= Solid-phase synthesis =

Method of synthesizing complex molecules

In chemistry, solid-phase synthesis is a method in which molecules are covalently bound on a solid support material and synthesised step-by-step in a single reaction vessel utilising selective protecting group chemistry. Benefits compared with normal synthesis in a liquid state include:

- High efficiency and throughput
- Increased simplicity and speed

The reaction can be driven to completion and high yields through the use of excess reagent. In this method, building blocks are protected at all reactive functional groups. The order of functional group reactions can be controlled by the order of deprotection. This method is used for the synthesis of peptides, deoxyribonucleic acid (DNA), ribonucleic acid (RNA), and other molecules that need to be synthesised in a certain alignment. More recently, this method has also been used in combinatorial chemistry and other synthetic applications. The process was originally developed in the 1950s and 1960s by Robert Bruce Merrifield in order to synthesise peptide chains, and which was the basis for his 1984 Nobel Prize in Chemistry.

In the basic method of solid-phase synthesis, building blocks that have two functional groups are used. One of the functional groups of the building block is usually protected by a protective group. The starting material is a bead which binds to the building block. At first, this bead is added into the solution of the protected building block and stirred. After the reaction between the bead and the protected building block is completed, the solution is removed and the bead is washed. Then the protecting group is removed and the above steps are repeated. After all steps are finished, the synthesised compound is chemically cleaved from the bead.

If a compound containing more than two kinds of building blocks is synthesised, a step is added before the deprotection of the building block bound to the bead; a functional group which is on the bead and did not react with an added building block has to be protected by another protecting group which is not removed at the deprotective condition of the building block. Byproducts which lack the building block of this step only are prevented by this step. In addition, this step makes it easy to purify the synthesised compound after cleavage from the bead.

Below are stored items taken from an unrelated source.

(* ===== verification/Bridge.v ===== *)
(** * Between the sound card, the network and the window ([apps/desktop/src-tauri/src/bridge.rs])

    The thread that carries the microphone to whichever connection holds voice, and the task of
    each connection that carries voice to the mixer and everything else to the window.  Both are
    programs over [App]; the frames the audio thread captures and the events a connection
    delivers come from outside, in lists. *)

From S2P Require Export App.

Section Bridge.
Context {C : Crypto} {M : Libm} {O : Opus} {HO : HashOrder}.

#[local] Abbreviation aprog A := (prog App A).
#[local] Open Scope prog_scope.

(** ** Tasks *)

(** A spawned task is scheduled: it runs once, with what its closure captured. *)
Definition claim (t : Z) (a : App) : option TaskKind * App :=
  match ap_tasks a !! t with
  | Some (mkTask kind Spawned) => (Some kind, up_tasks (<[t := mkTask kind Running]>) a)
  | _ => (None, a)
  end.

Definition task_runs (t : Z) (a : App) : bool :=
  match ap_tasks a !! t with Some (mkTask _ Running) => true | _ => false end.

(** ** The microphone *)

Inductive Received : Type := Got (frame : CapturedFrame) | Waiting | Closed.

(** [frames.recv()], which waits while the channel is open and empty. *)
Definition recv_frame (e : Z) (a : App) : Received * App :=
  match ap_frames a !! e with
  | Some (mkFrames (f :: rest) opened) => (Got f, up_frames (<[e := mkFrames rest opened]>) a)
  | Some (mkFrames [] true) => (Waiting, a)
  | _ => (Closed, a)
  end.

(** One turn of the pump: whether it goes on. [took] tells whether the connection takes the
    datagram. *)
Definition forward_frame (e : Z) (took : bool) : aprog bool :=
  received <- call (recv_frame e);;
  match received with
  | Closed => Ret false
  | Waiting => Ret true
  | Got frame =>
      client <- get route_client;;
      match client with
      | Some client =>
          update (change_client client (cl_send_voice took (cf_seq frame) (cf_flags frame) (cf_payload frame)));; Ret true
      | None => Ret true
      end
  end.

Fixpoint forward_frames (t e : Z) (took : list bool) : aprog unit :=
  match took with
  | [] => Ret tt
  | took :: rest =>
      go_on <- forward_frame e took;;
      if (go_on : bool) then forward_frames t e rest else update (finish_task t)
  end.

(** [spawn_capture_pump]'s thread, for as many turns as [took] has entries. *)
Definition capture_pump (t : Z) (took : list bool) : aprog unit :=
  kind <- call (claim t);;
  match kind with Some (CapturePump e) => forward_frames t e took | _ => Ret tt end.

(** The audio thread: one callback of the input device.  What it encodes goes down the engine's
    channel, unless the engine was dropped. *)
Definition send_frames (e : Z) (sent : list CapturedFrame) : App -> App :=
  up_frames (alter (fun ch => if fc_open ch then mkFrames (fc_queue ch ++ sent) true else ch) e).

Definition input_callback (e : Z) (samples : list f32) (c : Capture) (a : App) : Capture * App :=
  match ap_engines a !! e with
  | None => (c, a)
  | Some engine =>
      let '(sent, c, k) := capture_push samples c (controls engine) in
      (c, send_frames e sent (change_engine e (set_controls k) a))
  end.

(** ** A connection's events *)

Definition emit_event (session : SessionId) (event : EventDto) : aprog unit := update (app_emit (SessionEvent session event)).

Definition on_mirror {X} (m : Z) (f : PermMirror -> X * PermMirror) (default : X) (a : App) : X * App :=
  match ap_mirrors a !! m with
  | Some mirror => let '(x, mirror) := f mirror in (x, up_mirrors (<[m := mirror]>) a)
  | None => (default, a)
  end.

Definition emit_snapshot (m : Z) (session : SessionId) (f : PermMirror -> EventDto) : aprog unit :=
  snapshot <- get (fun a => (f <$> ap_mirrors a !! m : option EventDto));;
  match snapshot with Some event => emit_event session event | None => Ret tt end.

Definition terminal (event : ClientEvent) : bool := match event with EvDisconnected _ => true | _ => false end.

(** A voice packet: into the mixer, when it is from the connection that holds voice. *)
Definition pump_voice (session : SessionId) (packet : VoiceDownstream) : aprog unit :=
  routed <- get route_session;;
  if negb (bool_decide (routed = Some session)) then Ret tt
  else
    e <- get current_engine;;
    match e with Some e => update (change_engine e (engine_accept packet)) | None => Ret tt end.

(** Anything else: folded into the mirror, shown, and followed by what it changed. *)
Definition pump_other (session : SessionId) (perms : Z) (event : ClientEvent) : aprog unit :=
  perms_changed <- call (on_mirror perms (mirror_apply event) false);;
  match from_event event with Some event => emit_event session event | None => Ret tt end;;
  (if touches_roles event then emit_snapshot perms session (fun m => DRolesChanged (roles_dto m)) else Ret tt);;
  (if (perms_changed : bool) then emit_snapshot perms session (fun m => DPermissionsChanged (my_permissions m)) else Ret tt);;
  if terminal event then release_voice session else Ret tt.

(** One turn of the pump: whether it goes on. *)
Definition pump_event (session : SessionId) (perms : Z) (event : ClientEvent) : aprog bool :=
  match event with
  | EvVoice packet => pump_voice session packet;; Ret true
  | _ => pump_other session perms event;; Ret (negb (terminal event))
  end.

(** An abort takes effect where the task waits, which is between events. *)
Fixpoint pump_events (t : Z) (session : SessionId) (perms : Z) (events : list ClientEvent) : aprog unit :=
  match events with
  | [] => update (finish_task t)
  | event :: rest =>
      runs <- get (task_runs t);;
      if (runs : bool) then
        go_on <- pump_event session perms event;;
        if (go_on : bool) then pump_events t session perms rest else update (finish_task t)
      else Ret tt
  end.

(** [spawn_event_pump]'s task, on the events that arrive. *)
Definition event_pump (t : Z) (events : list ClientEvent) : aprog unit :=
  kind <- call (claim t);;
  match kind with Some (EventPump session perms) => pump_events t session perms events | _ => Ret tt end.

End Bridge.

==Solid-phase peptide synthesis (SPPS)==

Solid-phase synthesis is a common technique for peptide synthesis. Usually, peptides are synthesised from the carbonyl group side (C-terminus) to amino group side (N-terminus) of the amino acid chain in the SPPS method, although peptides are biologically synthesised in the opposite direction in cells. In peptide synthesis, an amino-protected amino acid is bound to a solid phase material or resin (most commonly, low cross-linked polystyrene beads), forming a covalent bond between the carbonyl group and the resin, most often an amido or an ester bond. Then the amino group is deprotected and reacted with the carbonyl group of the next N-protected amino acid. The solid phase now bears a dipeptide. This cycle is repeated to form the desired peptide chain. After all reactions are complete, the synthesised peptide is cleaved from the bead.

The protecting groups for the amino groups mostly used in the peptide synthesis are 9-fluorenylmethyloxycarbonyl group (Fmoc) and t-butyloxycarbonyl (Boc). A number of amino acids bear functional groups in the side chain which must be protected specifically from reacting with the incoming N-protected amino acids. In contrast to Boc and Fmoc groups, these have to be stable over the course of peptide synthesis although they are also removed during the final deprotection of peptides.

==Solid-phase synthesis of DNA and RNA==

Relatively short fragments of DNA, RNA, and modified oligonucleotides are also synthesised by the solid-phase method. Although oligonucleotides can be synthesised in a flask, they are almost always synthesised on solid phase using a DNA/RNA synthesizer. For a more comprehensive review, see oligonucleotide synthesis. The method of choice is generally phosphoramidite chemistry, developed in the 1980s.